Далее рефрен «это я» звучит как позывные, сопровождающие мучительный труд самораскрытия.
Естественна необходимость определиться на карте поиска: «Бог живет на краю Иудейской пустыни». То есть, в местах, где по слову Писания прозвучал и был впервые услышан глас Божий. Эта пустыня обрамляет Мёртвое море, сконцентрированная в нём соль, синонимичная сути вещей, становится импульсом к обнаружению пути так же, как всеобъемлющи искания души: «Что ни море у ног – обязательно Мёртвое море». В стихах оно – «форточка неба, которую выбил Бог», отчего ощутим и доступен «пепел Завета». Само море ассоциируется со стихией, куда всё канет и откуда возрождается, и «мёртвое» воспринимается как незыблемый покой вечных песков пустыни.
Песок – сквозной образ, предстающий опознавательным знаком стихов Бершина. Его лирический персонаж относит себя к ничтожно малой, но – мыслящей и потому страдающей песчинке бытия, желая быть
…не частицей праха,
а частью пустого неба.
Этот же песок становится глобальной аллегорией вечности, тождественной Богу. Органичная сопричастность к нему – в соотнесённости себя с «частью мирового песка из песочных часов, у которых оторвано днище».
Слово песок звучит как «песах», обозначающий исход из Египта, а в данном контексте провозглашая паломничество в свой внутренний мир от «голодной беды, которая рыщет по дворам».
В контексте человек, избравший путь верности Завету и возврата к его истокам, обречён на одиночество, отказываясь разделять потребительские тенденции:
И новые люди опять вырубают сады.
Но я не умею молиться, как новые люди
Чтобы описать воззрения искателя, нужен перевод с «подстрочника» на:
…язык беспомощного бога
на жирный дактиль живота.
Отсутствие словаря расхожих понятий оставляет возможность интуитивного постижения Бога, не поддающегося логике, стоящего над эрудицией. Таких людей – единицы:
Подберите меня, господа, —
нас немного осталось
Компоновка сборника «Мёртвое море» из семи разделов усиливает связь с сакральными аспектами мировоззрения. Отвлекаясь от ветхозаветных символов древности, автор находит свои земные истоки в суровости послевоенного детства.

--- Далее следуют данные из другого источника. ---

(* ===== verification/Lock.v ===== *)
(** * Dispatch-level locks (inc/cxplat_winkernel.h)

    The kernel's dispatch locks raise the interrupt request level (IRQL) of the
    processor that takes them and keep the previous level in a field of the
    lock, from which the release restores it.  Both locks are modelled with
    their statements as steps, for any number of processors each at its own
    level: [CXPLAT_DISPATCH_LOCK], a spin lock, and [CXPLAT_DISPATCH_RW_LOCK],
    a reader-writer spin lock.  The spin locks of the kernel are as documented:
    acquisition waits for the holder, raises to DISPATCH_LEVEL and returns the
    previous level; release sets the level it is given. *)

From S2P Require Import Prelude.

Definition PASSIVE_LEVEL : Z := 0.
Definition DISPATCH_LEVEL : Z := 2.

(** A spin lock: free, held exclusively, or by a number of readers. *)
Inductive spin := Free | Exclusive | Shared (n : nat).

(** Both lock types: the spin lock and [PrevIrql]. *)
Record DISPATCH_LOCK := mkLock { SpinLock : spin; PrevIrql : Z }.

(** Where a processor is: outside; having acquired the spin lock, the returned
    level not yet stored; inside; releasing, with the level read from the lock. *)
Inductive position := Outside | Acquired (Old : Z) | Inside | Releasing (Prev : Z).

(** A processor: its position, its level, and how it takes the lock. *)
Record processor := mkProcessor { pos : position; irql : Z; shared : bool }.

Record system := mkSystem { lock : DISPATCH_LOCK; procs : list processor }.

(** [KeAcquireSpinLockRaiseToDpc] and [ExAcquireSpinLockExclusive]. *)
Definition acquire_exclusive (l : spin) : option spin :=
  match l with Free => Some Exclusive | _ => None end.

(** [ExAcquireSpinLockShared]. *)
Definition acquire_shared (l : spin) : option spin :=
  match l with Free => Some (Shared 1) | Shared n => Some (Shared (S n)) | Exclusive => None end.

Definition release (l : spin) : spin :=
  match l with Shared (S (S n)) => Shared (S n) | _ => Free end.

(** The next statement of processor [c] on the lock:
    - outside, [CxPlatDispatchLockAcquire], [CxPlatDispatchRwLockAcquireExclusive]
      or [CxPlatDispatchRwLockAcquireShared] acquires the spin lock; the routines
      may only be called at DISPATCH_LEVEL or below, and above it there is no step;
    - then the returned level is stored in [PrevIrql];
    - inside, the release reads [PrevIrql];
    - and passes it to the release of the spin lock, which sets the level. *)
Definition processor_step (c : processor) (l : DISPATCH_LOCK) : option (processor * DISPATCH_LOCK) :=
  match pos c with
  | Outside =>
      if DISPATCH_LEVEL <? irql c then None
      else match (if shared c then acquire_shared (SpinLock l) else acquire_exclusive (SpinLock l)) with
           | Some sl => Some (mkProcessor (Acquired (irql c)) DISPATCH_LEVEL (shared c), mkLock sl (PrevIrql l))
           | None => None
           end
  | Acquired Old => Some (mkProcessor Inside (irql c) (shared c), mkLock (SpinLock l) Old)
  | Inside => Some (mkProcessor (Releasing (PrevIrql l)) (irql c) (shared c), l)
  | Releasing Prev =>
      Some (mkProcessor Outside Prev (shared c), mkLock (release (SpinLock l)) (PrevIrql l))
  end.

Definition step (s : system) (i : nat) : option system :=
  c ← procs s !! i;
  '(c', l') ← processor_step c (lock s);
  Some (mkSystem l' (<[i := c']> (procs s))).

Fixpoint run (s : system) (sched : list nat) : option system :=
  match sched with
  | [] => Some s
  | i :: sched => s' ← step s i; run s' sched
  end.

(** Processors outside the lock at the given levels, and a new lock. *)
Definition initial (levels : list Z) (sh : bool) (Prev : Z) : system :=
  mkSystem (mkLock Free Prev) (map (fun i => mkProcessor Outside i sh) levels).

(** ** The exclusive locks *)

Definition inside (c : processor) : bool := match pos c with Outside => false | _ => true end.

(** What holds of a processor that entered at level [base]. *)
Definition proc_ok (l : DISPATCH_LOCK) (base : Z) (c : processor) : Prop :=
  shared c = false /\
  match pos c with
  | Outside => irql c = base
  | Acquired Old => irql c = DISPATCH_LEVEL /\ Old = base
  | Inside => irql c = DISPATCH_LEVEL /\ PrevIrql l = base
  | Releasing Prev => irql c = DISPATCH_LEVEL /\ Prev = base
  end.

Record ExInv (levels : list Z) (s : system) : Prop := {
  ex_len : length (procs s) = length levels;
  ex_free i c : procs s !! i = Some c -> inside c = true -> SpinLock (lock s) = Exclusive;
  ex_one i j c d : procs s !! i = Some c -> procs s !! j = Some d ->
    inside c = true -> inside d = true -> i = j;
  ex_lock : SpinLock (lock s) = Free \/ SpinLock (lock s) = Exclusive;
  ex_proc i c base : procs s !! i = Some c -> levels !! i = Some base -> proc_ok (lock s) base c
}.

Lemma exclusive_step levels s i s' : ExInv levels s -> step s i = Some s' -> ExInv levels s'.
Proof.
  intros [Hl Hf Ho Hk Hp]. unfold step. destruct (procs s !! i) as [c|] eqn:Hc; [|done]. cbn.
  destruct (processor_step c (lock s)) as [[c' l']|] eqn:Hs; [|done]. cbn. intros [= <-].
  destruct (lookup_lt_is_Some_2 levels i) as [base Hb]; [rewrite <- Hl; by eapply lookup_lt_Some|].
  pose proof (Hp _ _ _ Hc Hb) as [Hsh Hpos].
  assert ((inside c = true -> SpinLock (lock s) = Exclusive) /\
          proc_ok l' base c' /\
          (inside c = false -> SpinLock (lock s) = Free) /\
          (inside c' = true -> SpinLock l' = Exclusive) /\
          (SpinLock l' = Free \/ SpinLock l' = Exclusive) /\
          (inside c' = false -> SpinLock l' = Free /\ inside c = true) /\
          (PrevIrql l' = PrevIrql (lock s) \/ inside c = true)) as (Hc1 & Hc2 & Hc3 & Hc4 & Hc5 & Hc6 & Hc7).
  { split; [by apply Hf with i|]. specialize (Hf i c Hc). unfold processor_step in Hs. rewrite Hsh in Hs.
    unfold proc_ok, inside in *. destruct c as [[|Old| |Prev] lv sh]; cbn in *; subst.
    - destruct (_ <? _); [done|]. destruct (SpinLock (lock s)); cbn in Hs; try done. injection Hs as <- <-. cbn. intuition congruence.
    - injection Hs as <- <-. cbn. intuition congruence.
    - injection Hs as <- <-. cbn. intuition congruence.
    - injection Hs as <- <-. cbn. rewrite Hf by done. cbn. intuition congruence. }
  assert (forall j d, j <> i -> procs s !! j = Some d -> inside d = true ->
    inside c = false /\ SpinLock (lock s) = Exclusive) as Hother.
  { intros j d Hji Hd Hid. split; [|by eapply Hf]. destruct (inside c) eqn:Hic; [|done].
    destruct Hji. by apply (Ho j i d c). }
  split; cbn [procs lock].
  - by rewrite length_insert.
  - intros j d [(-> & -> & _)|(Hne & Hd)]%list_lookup_insert_Some Hid; [by apply Hc4|].
    destruct (Hother j d) as [Hic He]; [done..|]. by rewrite Hc3 in He.
  - intros j k d e [(-> & -> & _)|(Hne & Hd)]%list_lookup_insert_Some
      [(-> & -> & _)|(Hne' & He)]%list_lookup_insert_Some Hid Hie; [done|..].
    + destruct (Hother k e) as [Hic Hx]; [done..|]. by rewrite Hc3 in Hx.
    + destruct (Hother j d) as [Hic Hx]; [done..|]. by rewrite Hc3 in Hx.
    + by apply (Ho j k d e).
  - done.
  - intros j d b [(-> & -> & _)|(Hne & Hd)]%list_lookup_insert_Some Hbj.
    + rewrite Hb in Hbj. by injection Hbj as <-.
    + pose proof (Hp _ _ _ Hd Hbj) as Hok. destruct Hc7 as [He|Hic].
      * unfold proc_ok in *. by rewrite He.
      * destruct (inside d) eqn:Hid; [destruct Hne; by apply (Ho i j c d)|].
        unfold proc_ok, inside in *. by destruct (pos d).
Qed.

Lemma exclusive_run levels Prev sched s :
  run (initial levels false Prev) sched = Some s -> ExInv levels s.
Proof.
  assert (ExInv levels (initial levels false Prev)) as Hi.
  { split; cbn.
    - by rewrite length_map.
    - intros i c Hc. rewrite list_lookup_fmap in Hc. destruct (levels !! i); by simplify_eq/=.
    - intros i j c d Hc. rewrite list_lookup_fmap in Hc. destruct (levels !! i); by simplify_eq/=.
    - by left.
    - intros i c b Hc Hb. rewrite list_lookup_fmap, Hb in Hc. by simplify_eq/=. }
  revert Hi. generalize (initial levels false Prev). induction sched as [|i sched IH]; intros s0 Hi; cbn.
  - by intros [= <-].
  - destruct (step s0 i) as [s1|] eqn:Hs; [|done]. cbn. apply IH. by eapply exclusive_step.
Qed.

(** C26: the exclusive dispatch locks exclude and restore the interrupt level.
    In every interleaving of any number of processors, which take the lock at
    DISPATCH_LEVEL or below, at most one is between its acquisition and its release, at DISPATCH_LEVEL; and every
    processor outside the lock is at the level it had when it first came. *)
Theorem exclusive_lock_restores_irql levels Prev sched s i c base :
  run (initial levels false Prev) sched = Some s ->
  procs s !! i = Some c -> levels !! i = Some base ->
  irql c = (if inside c then DISPATCH_LEVEL else base) /\
  forall j d, procs s !! j = Some d -> inside c = true -> inside d = true -> i = j.
Proof.
  intros HI%exclusive_run Hc Hb. split.
  - destruct (ex_proc _ _ HI _ _ _ Hc Hb) as [_ Hok]. unfold inside. destruct (pos c); intuition congruence.
  - intros j d Hd. by apply (ex_one _ _ HI).
Qed.

Lemma exclusive_lock_restores_irql_witness :
  let s := mkSystem (mkLock Exclusive 0) [mkProcessor Outside 0 false; mkProcessor (Acquired 2) 2 false] in
  2 = (if inside (mkProcessor (Acquired 2) 2 false) then DISPATCH_LEVEL else 2) /\
  forall j d, procs s !! j = Some d -> true = true -> inside d = true -> 1%nat = j.
Proof.
  exact (exclusive_lock_restores_irql [0; 2] 0 [0; 0; 0; 0; 1]%nat _ 1 _ 2 eq_refl eq_refl eq_refl).
Defined.

(** The reader-writer lock taken shared: two readers share one [PrevIrql].  A
    processor at PASSIVE_LEVEL takes the lock, one at DISPATCH_LEVEL takes it
    too and stores its own level, then the first releases: it is outside the
    lock, at DISPATCH_LEVEL instead of the level it came with. *)
Theorem shared_lock_loses_irql :
  exists sched s c, run (initial [PASSIVE_LEVEL; DISPATCH_LEVEL] true 0) sched = Some s /\
    procs s !! O = Some c /\ inside c = false /\ irql c = DISPATCH_LEVEL.
Proof. exists [0; 0; 1; 1; 0; 0]%nat. eexists _, _. repeat (split; [reflexivity|]). reflexivity. Qed.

Дальнейший переход от распада нынешней «эпохи обречённой» к объяснению своей внутренней реакции на неё в свете хроник Завета, возводит духовную параллель над «миром из земного праха». И приветствует общность казалось бы несовместимых величин в «единстве быта и небытия», в «кровосмешенье улиц и планет». Даже в том, что «Фигура бесприютного бомжа/ Как сгорбленная формула Вселенной» проявлена диффузия разнородных понятий.
Поэт позиционирует себя как «выражение боли
этой несчастной страны» и, совмещая противоречия, ведет «бой внутри себя».
Это – выбор в борьбе между философией и жизнью, Богом и человеком, побуждающий принимать решение в условиях, когда «Божий суд и божья милость/ Уже почти неразличимы».
Вершиной выбора является отведение себе роли жертвы, готовой на заклание: «сам себе назначил долю агнца, //За которым явится пророк». Но путь уступок жизни, лишенной духовного содержания, отвергнут.
Взлёт непокорности обеспечивает победную кульминацию во внутренней войне
Никогда я не стану синицей в твоем кулаке.
Я твой вечный журавль.
Я твой крик в остывающем небе.
Такой ценой обретается духовная родина, понимаемая как «пространство для любви и для молитвы». Таков путь по пескам одиночества от замысла к воплощению. Побратимами в пути могут быть те, кто также умудрён страданием, как, например, народ Армении. Прообраз же реального места, где можно приблизиться к Богу, пока – поэтическая мечта про «обитель чистых нег» и генерированный сознанием Четвёртый Рим, соборностью поглощающий разногласия. Новая религия, ожидаемая с его приходом, проповедует устремление к одному всеобщему высшему началу, где: «Ни Родины, ни Храма — только Бог!» Он и сможет:
ветхим рубищем любви
соединить дыхание столетий.
Слить параллели в одно линейное направление, и, возможно, тогда можно будет найти успокоение.